The 2011 IPA Plan authorizes awards in the form of nonqualified stock options, incentive stock options (“ISOs”), SARs, restricted stock, stock units (including RSUs and PSUs) or cash-based incentive awards. Awards may be granted singly or in combination with other awards.

Stock Options: Stock options are rights to purchase a specified number of shares of our common stock at an exercise price of not less than 100% of the fair market value of the stock on the date of grant. Stock options that are granted as ISOs are granted with such additional terms as are necessary to satisfy the applicable requirements of the tax law for ISOs. Under current tax law, the fair market value of the Lockheed Martin common stock for which ISOs are exercisable for the first time by an optionee during any calendar year cannot exceed $100,000 (measured as of the date of grant). Other option awards are not limited in this manner.

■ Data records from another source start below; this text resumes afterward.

(** C8: in the output of a successful transformation [spotsAvailable] is
    null exactly when the capacity limit is null or unset, and [isFull] is
    true exactly when [spotsAvailable] is 0. *)
Theorem spots_and_full_flag (rt : runtime) (d : dict) (org_config : value)
    (out : normalized_event) :
  transform_event rt (VDict d) org_config = Ok out ->
  (spotsAvailable out = VNone <->
   lookup "RegistrationsLimit" d = None \/
   lookup "RegistrationsLimit" d = Some VNone) /\
  (isFull out = true <-> spotsAvailable out = VInt 0).
Proof.
  intros H. apply transform_event_inv in H.
  destruct H as [d' [c [Hd [_ [_ [Hsp [_ [Hfull _]]]]]]]]. inversion Hd; subst d'.
  rewrite Hfull. clear Hfull.
  unfold spots_of in Hsp. cbn [py_get bind] in Hsp. unfold dict_get in Hsp at 1 2.
  destruct (lookup "RegistrationsLimit" d) as [limit|] eqn:Hl.
  2:{ cbn in Hsp. inversion Hsp as [Hs]. cbn. split.
      - split; [now left | reflexivity].
      - split; discriminate. }
  destruct (is_none limit) eqn:Hn.
  - destruct limit; try discriminate. inversion Hsp as [Hs]. cbn. split.
    + split; [now right | reflexivity].
    + split; discriminate.
  - apply bind_ok in Hsp. destruct Hsp as [x [_ Hx]].
    inversion Hx as [Hs]. cbn [is_none eq_zero as_int]. split.
    + split; [discriminate|].
      intros [Habs | Habs]; [discriminate|].
      inversion Habs; subst limit. discriminate.
    + rewrite Z.eqb_eq. split; intros E; [now rewrite E | congruence].
Qed.
Lemma validate_each_total {A : Type} (item : pyval -> option A)
  (check : pyval -> bool) (xs : list pyval) :
  (forall x, check x = true -> exists a, item x = Some a) ->
  forallb check xs = true -> exists l, validate_each item xs = Some l.
Proof.
  intros Hitem. induction xs as [| x xs IH]; simpl; intros Hall.
  - now exists [].
  - apply andb_true_iff in Hall as [Hx Hxs].
    destruct (Hitem x Hx) as [a ->]. destruct (IH Hxs) as [l ->].
    now exists (a :: l).
Qed.

Lemma validate_each_rejects {A : Type} (item : pyval -> option A)
  (bad : pyval -> bool) (xs : list pyval) :
  (forall x, bad x = true -> item x = None) ->
  existsb bad xs = true -> validate_each item xs = None.
Proof.
  intros Hbad. induction xs as [| x xs IH]; simpl; intros Hex.
  - discriminate.
  - apply orb_true_iff in Hex as [Hx | Hxs].
    + now rewrite (Hbad x Hx).
    + rewrite (IH Hxs). now destruct (item x).
Qed.

Lemma required_total {A : Type} (k : string) (validator : pyval -> option A)
  (check : pyval -> bool) (items : list (string * pyval)) :
  (forall v, check v = true -> exists a, validator v = Some a) ->
  has_field k check items = true -> exists a, required k validator items = Some a.
Proof.
  unfold has_field, required. intros Hv H.
  destruct (dict_get k items) as [v |]; [auto | discriminate].
Qed.

Section ValidatorFacts.

Context {lib : TextLib}.
(** On every integer amount below [2^53] the fee is an integer between 0
    and the amount, and the remainder is the exact difference. *)
Lemma safe_integer_amount rt (n : Z) :
  0 < n < 2 ^ 53 ->
  exists f,
    0 <= f <= n
    /\ platformFee rt (JNum (Number.of_Z n)) = inr (Number.of_Z f)
    /\ bandAmount rt (JNum (Number.of_Z n)) = inr (Number.of_Z (n - f)).
Proof.
  intros Hn.
  destruct (fee_of_number rt (JNum (Number.of_Z n)) _ eq_refl) as [-> ->].
  destruct (NumberFacts.fee_of_Z_bounds n Hn) as (f & -> & [Hlo Hhi] & _).
  assert (Hf : 0 <= f <= n).
  { assert (0 <= (n + 10) / 20) by (apply Z.div_pos; lia).
    assert ((n + 10) / 20 + 1 <= n \/ n = 1).
    { destruct (Z.eq_dec n 1) as [-> | Hn1]; [right; reflexivity | left].
      assert ((n + 10) / 20 < n); [apply Z.div_lt_upper_bound; lia | lia]. }
    split; [lia |].
    destruct H0 as [H0 | ->]; [lia |].
    change ((1 + 10) / 20) with 0 in Hhi. lia. }
  exists f. split; [exact Hf |]. split; [reflexivity |].
  f_equal. apply NumberFacts.sub_of_Z; lia.
Qed.

(** The fields of a 200 answer, and what they are on an integer amount. *)
Lemma payment_intent_answer rt stripe req t resp :
  create_payment_intent rt stripe req = (t, inr resp) ->
  statusCode resp = 200 ->
  exists x o,
    ToNumber rt (field req "amount") = inr x
    /\ let fee := Number.round (Number.mul x Number.lit_0_05) in
       t = [ECall PaymentIntentsCreate (payment_intent_params req fee) true]
       /\ payload resp = Json (JObj o)
       /\ get o "platformFee" = JNum fee
       /\ get o "bandAmount" = JNum (Number.sub x fee)
       /\ (forall n, 0 <= n < 6755399441055749 -> field req "amount" = JNum (Number.of_Z n) ->
           get o "platformFee" = JNum (Number.of_Z ((n + 10) / 20))
           /\ get o "bandAmount" = JNum (Number.of_Z (n - (n + 10) / 20)))
       /\ (forall n, 0 <= n < 2 ^ 53 -> field req "amount" = JNum (Number.of_Z n) ->
           exists f,
             0 <= f <= n
             /\ get o "platformFee" = JNum (Number.of_Z f)
             /\ get o "bandAmount" = JNum (Number.of_Z (n - f))).
Proof.
  intros Hrun Hok.
  destruct (create_payment_intent_success rt stripe req t resp Hrun Hok)
    as (c & x & pi & _ & Hv & Hx & H).
  cbv zeta in H. destruct H as [-> ->].
  set (fee := Number.round (Number.mul x Number.lit_0_05)).
  destruct (payment_response_fields (get pi "client_secret") (get pi "id")
              (JNum fee) (JNum (Number.sub x fee))) as [Hfee Hband].
  destruct (fee_of_number rt (field req "amount") x Hx) as [Hpf Hba]. fold fee in Hpf, Hba.
  assert (Hpos : forall n, 0 <= n -> field req "amount" = JNum (Number.of_Z n) -> 0 < n).
  { intros n Hn Ha. destruct (Z.eq_dec n 0) as [-> | Hn0]; [| lia].
    apply validated_payment_intent in Hv as [Ht _]. rewrite Ha in Ht. discriminate Ht. }
  exists x. match type of Hfee with get ?m _ = _ => exists m end.
  split; [exact Hx |]. cbv zeta. fold fee.
  split; [reflexivity |]. split; [reflexivity |].
  split; [exact Hfee |]. split; [exact Hband |]. split.
  - intros n Hn Ha. pose proof (Hpos n ltac:(lia) Ha).
    rewrite Hfee, Hband. rewrite Ha in Hpf, Hba.
    destruct (integer_amount rt n ltac:(lia)) as [Hf Hb].
    rewrite Hf in Hpf. rewrite Hb in Hba. injection Hpf as <-. injection Hba as <-.
    split; reflexivity.
  - intros n Hn Ha. pose proof (Hpos n ltac:(lia) Ha).
    rewrite Hfee, Hband. rewrite Ha in Hpf, Hba.
    destruct (safe_integer_amount rt n ltac:(lia)) as (f & Hf & Hf1 & Hf2).
    rewrite Hf1 in Hpf. rewrite Hf2 in Hba. injection Hpf as <-. injection Hba as <-.
    exists f. split; [exact Hf |]. split; reflexivity.
Qed.

(** C1, as stated, fails at large integer amounts: 6755399441055749 minor
    units is accepted, the exact twentieth 337769972052787.45 rounds to
    337769972052787, and the answer carries [platformFee] 337769972052788
    because the binary64 product is 337769972052787.5. *)
Lemma fee_is_exact_counterexample :
  let n := 6755399441055749 in
  let req := request [("amount", JNum (Number.of_Z n));
                      ("bandStripeAccountId", JStr "acct_1")] in
  20 * 337769972052787 + 9 = n
  /\ exists t resp,
       create_payment_intent stub_runtime (Some stub_payments) req = (t, inr resp)
       /\ statusCode resp = 200
       /\ ~ fee_is_exact n resp.
Proof.
  cbv zeta. split; [reflexivity |].
  exists [ECall PaymentIntentsCreate
            (payment_intent_params
               (request [("amount", JNum (Number.of_Z 6755399441055749));
                         ("bandStripeAccountId", JStr "acct_1")])
               (Number.of_Z 337769972052788)) true],
         (res_json (obj [("clientSecret", JStr "pi_1_secret"); ("paymentIntentId", JStr "pi_1");
                         ("platformFee", JNum (Number.of_Z 337769972052788));
                         ("bandAmount", JNum (Number.of_Z 6417629469002961))])).
  split; [reflexivity |]. split; [reflexivity |].
  intros (o & Ho & Hf & _).
  cbn [payload res_json] in Ho. injection Ho as <-.
  change (JNum (Number.of_Z 337769972052788) = JNum (Number.of_Z 337769972052787)) in Hf.
  discriminate Hf.
Qed.

(** C1, amended.  In every 200 answer of POST /create-payment-intent the
    amount has a number [x] for value, [platformFee] is
    [Math.round(x * 0.05)] and [bandAmount] is [x - platformFee] in
    binary64; for every integer amount [0 <= n < 6755399441055749] these
    are the exact integers [round(n / 20)] (half up, that is
    [(n + 10) / 20]) and [n] minus that.  In particular an amount of 10000
    gives a fee of 500 and a band amount of 9500. *)
Theorem platform_fee_exact rt stripe req t resp :
  create_payment_intent rt stripe req = (t, inr resp) ->
  statusCode resp = 200 ->
  exists x o,
    ToNumber rt (field req "amount") = inr x
    /\ payload resp = Json (JObj o)
    /\ get o "platformFee" = JNum (Number.round (Number.mul x Number.lit_0_05))
    /\ get o "bandAmount"
       = JNum (Number.sub x (Number.round (Number.mul x Number.lit_0_05)))
    /\ (forall n, 0 <= n < 6755399441055749 -> field req "amount" = JNum (Number.of_Z n) ->
        fee_is_exact n resp)
    /\ (field req "amount" = JNum (Number.of_Z 10000) ->
        get o "platformFee" = JNum (Number.of_Z 500)
        /\ get o "bandAmount" = JNum (Number.of_Z 9500)).
Proof.
  intros Hrun Hok.
  destruct (payment_intent_answer rt stripe req t resp Hrun Hok)
    as (x & o & Hx & H). cbv zeta in H.
  destruct H as (_ & Ho & Hfee & Hband & Hint & _).
  exists x, o. split; [exact Hx |]. split; [exact Ho |].
  split; [exact Hfee |]. split; [exact Hband |]. split.
  - intros n Hn Ha. exists o. split; [exact Ho |]. exact (Hint n Hn Ha).
  - intros Ha. apply (Hint 10000); [lia | exact Ha].
Qed.

Lemma platform_fee_exact_witness :
  exists o,
    payload (res_json (obj [("clientSecret", JStr "pi_1_secret"); ("paymentIntentId", JStr "pi_1");
                            ("platformFee", JNum (Number.of_Z 500));
                            ("bandAmount", JNum (Number.of_Z 9500))]))
    = Json (JObj o)
    /\ get o "platformFee" = JNum (Number.of_Z 500)
    /\ get o "bandAmount" = JNum (Number.of_Z 9500).
Proof.
  destruct (platform_fee_exact stub_runtime (Some stub_payments)
              (request [("amount", JNum (Number.of_Z 10000));
                        ("bandStripeAccountId", JStr "acct_1")])
              [ECall PaymentIntentsCreate
                 (payment_intent_params
                    (request [("amount", JNum (Number.of_Z 10000));
                              ("bandStripeAccountId", JStr "acct_1")])
                    (Number.of_Z 500)) true]
              (res_json (obj [("clientSecret", JStr "pi_1_secret");
                              ("paymentIntentId", JStr "pi_1");
                              ("platformFee", JNum (Number.of_Z 500));
                              ("bandAmount", JNum (Number.of_Z 9500))]))
              eq_refl eq_refl) as (x & o & _ & Ho & _ & _ & _ & H).
  exists o. split; [exact Ho |]. apply H. reflexivity.
Defined.

(** C10, as stated, fails at large amounts: with 9481262373411574 minor
    units (a binary64 integer) accepted by the platform, the answer is 200
    with [platformFee] 474063118670579 and [bandAmount] 9007199254740996
    (the odd difference 9007199254740995 is not a binary64 value), and
    their sum is 9481262373411576. *)
Lemma fee_and_band_add_up_counterexample :
  let req := request [("amount", JNum (Number.of_Z 9481262373411574));
                      ("bandStripeAccountId", JStr "acct_1")] in
  exists t resp,
    create_payment_intent stub_runtime (Some stub_payments) req = (t, inr resp)
    /\ statusCode resp = 200
    /\ ~ fee_and_band_add_up stub_runtime req resp.
Proof.
  cbv zeta.
  exists [ECall PaymentIntentsCreate
            (payment_intent_params
               (request [("amount", JNum (Number.of_Z 9481262373411574));
                         ("bandStripeAccountId", JStr "acct_1")])
               (Number.of_Z 474063118670579)) true],
         (res_json (obj [("clientSecret", JStr "pi_1_secret"); ("paymentIntentId", JStr "pi_1");
                         ("platformFee", JNum (Number.of_Z 474063118670579));
                         ("bandAmount", JNum (Number.of_Z 9007199254740996))])).
  split; [reflexivity |]. split; [reflexivity |].
  intros (o & f & b & Ho & Hf & Hb & Hsum).
  cbn [payload res_json] in Ho. injection Ho as <-.
  change (JNum (Number.of_Z 474063118670579) = JNum f) in Hf.
  change (JNum (Number.of_Z 9007199254740996) = JNum b) in Hb.
  injection Hf as <-. injection Hb as <-.
  discriminate Hsum.
Qed.
Lemma scan_once_scans `{Interpreter} (depth : nat) (s : pystr) :
  scans complete s (scan_once depth s).
Proof.
  revert s. induction depth as [|depth IH]; intros s; [exact I|].
  cbn [scan_once]. destruct s as [|nextchar s']; [exact I|].
  destruct complete_literals as (Hnull & Htrue & Hfalse & Hnan & Hinf & Hninf).
  destruct (nextchar =? 34) eqn:Hquote.
  { nbool. subst nextchar. unfold scanstring.
    pose proof (scanstring_loop_scans (S (length s')) (34 :: s') s' [])
      as Hstr.
    destruct (scanstring_loop _ _ s' []) as [str r| | |]; try exact I.
    destruct Hstr as (t & -> & Ht%balanced_string). by exists (34 :: t). }
  destruct (nextchar =? 123) eqn:Hbrace.
  { nbool. subst nextchar.
    apply (scans_prefix closes_bracket complete [123]);
      [|by apply JSONObject_scans].
    intros t Ht. split; [done|]. intros d. rewrite lex_app. exact (Ht d). }
  destruct (nextchar =? 91) eqn:Hbracket.
  { nbool. subst nextchar.
    apply (scans_prefix closes_bracket complete [91]);
      [|by apply JSONArray_scans].
    intros t Ht. split; [done|]. intros d. rewrite lex_app. exact (Ht d). }
  generalize dependent (nextchar :: s'). intros s.
  destruct (strip_prefix (lit "null") s) eqn:Hn;
    [by eapply scans_literal|].
  destruct (strip_prefix (lit "true") s) eqn:Ht;
    [by eapply scans_literal|].
  destruct (strip_prefix (lit "false") s) eqn:Hf;
    [by eapply scans_literal|].
  destruct (match_number s) as [[[[integer frac] exp] r]|] eqn:Hnumber.
  - apply match_number_consumes in Hnumber as (-> & Hne & Hinert).
    assert (complete (integer ++ or_empty frac ++ or_empty exp)) as Hc.
    { split; [by destruct integer|by apply balanced_inert]. }
    destruct frac, exp; by eexists.
  - destruct (strip_prefix (lit "NaN") s) eqn:Hnan';
      [by eapply scans_literal|].
    destruct (strip_prefix (lit "Infinity") s) eqn:Hinf';
      [by eapply scans_literal|].
    destruct (strip_prefix (lit "-Infinity") s) eqn:Hninf';
      [by eapply scans_literal|].
    exact I.
Qed.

Stock Appreciation Rights: SARs entitle the recipient to receive, upon surrender of the SAR, an amount (payable in cash and/or stock as determined by the Compensation Committee) equal to the excess, if any, of the fair market value of a share of our common stock on the date the SAR is surrendered over the base price established at the time of grant of the SAR (which cannot be less than the fair market value of a share of our common stock on the date of grant of the SAR), or over the exercise price of a related stock option. SARs may be granted on a stand-alone basis or in relation to a stock option, such that the exercise of either the option or the SAR cancels the recipient’s rights under the tandem award with respect to the number of shares so exercised.

Restricted Stock: Restricted stock is Lockheed Martin common stock issued to the recipient, typically for minimal lawful consideration or for labor or services to be performed and subject to risk of forfeiture and restrictions and limitations on transfer, the vesting of which may depend on individual or corporate performance, continued service or other criteria.

Stock Units: A stock unit is an award represented by a bookkeeping entry equal to the fair market value of a share of our stock on the date of grant. Stock units are not outstanding shares of stock and do not entitle a participant to voting or other rights; however, an award of stock units may provide for the crediting of cash or additional stock units based on the value of dividends paid on our stock while the award is outstanding. The vesting of stock units may depend on individual or corporate performance, continued service or other criteria. Stock units may be settled in cash or in shares of our stock as determined by the Compensation Committee. Since the inception of the 2011 IPA Plan, the Corporation has granted stock units, including stock units in the form of RSUs and PSUs.

Cash-Based Incentive Awards: The 2011 IPA Plan provides for the grant of cash-based performance awards with an award cycle of more than one year and up to five years. These long-term incentive performance awards are not denominated in and do not derive their value from the price of our stock and are payable only in cash. Cash-based awards to executive officers under the 2011 IPA Plan that are granted or become vested, exercisable or payable upon the attainment of specified performance goals generally are intended to satisfy the requirements for “performance-based compensation” under Section 162(m) of the Internal Revenue Code, although the Compensation Committee has the ability to grant equity awards to executive officers that are intended to satisfy the requirements for “performance-based compensation” under Section 162(m) and to grant awards to executive officers that do not satisfy those requirements (whether under the 2011 IPA Plan or any other plan, program or arrangement).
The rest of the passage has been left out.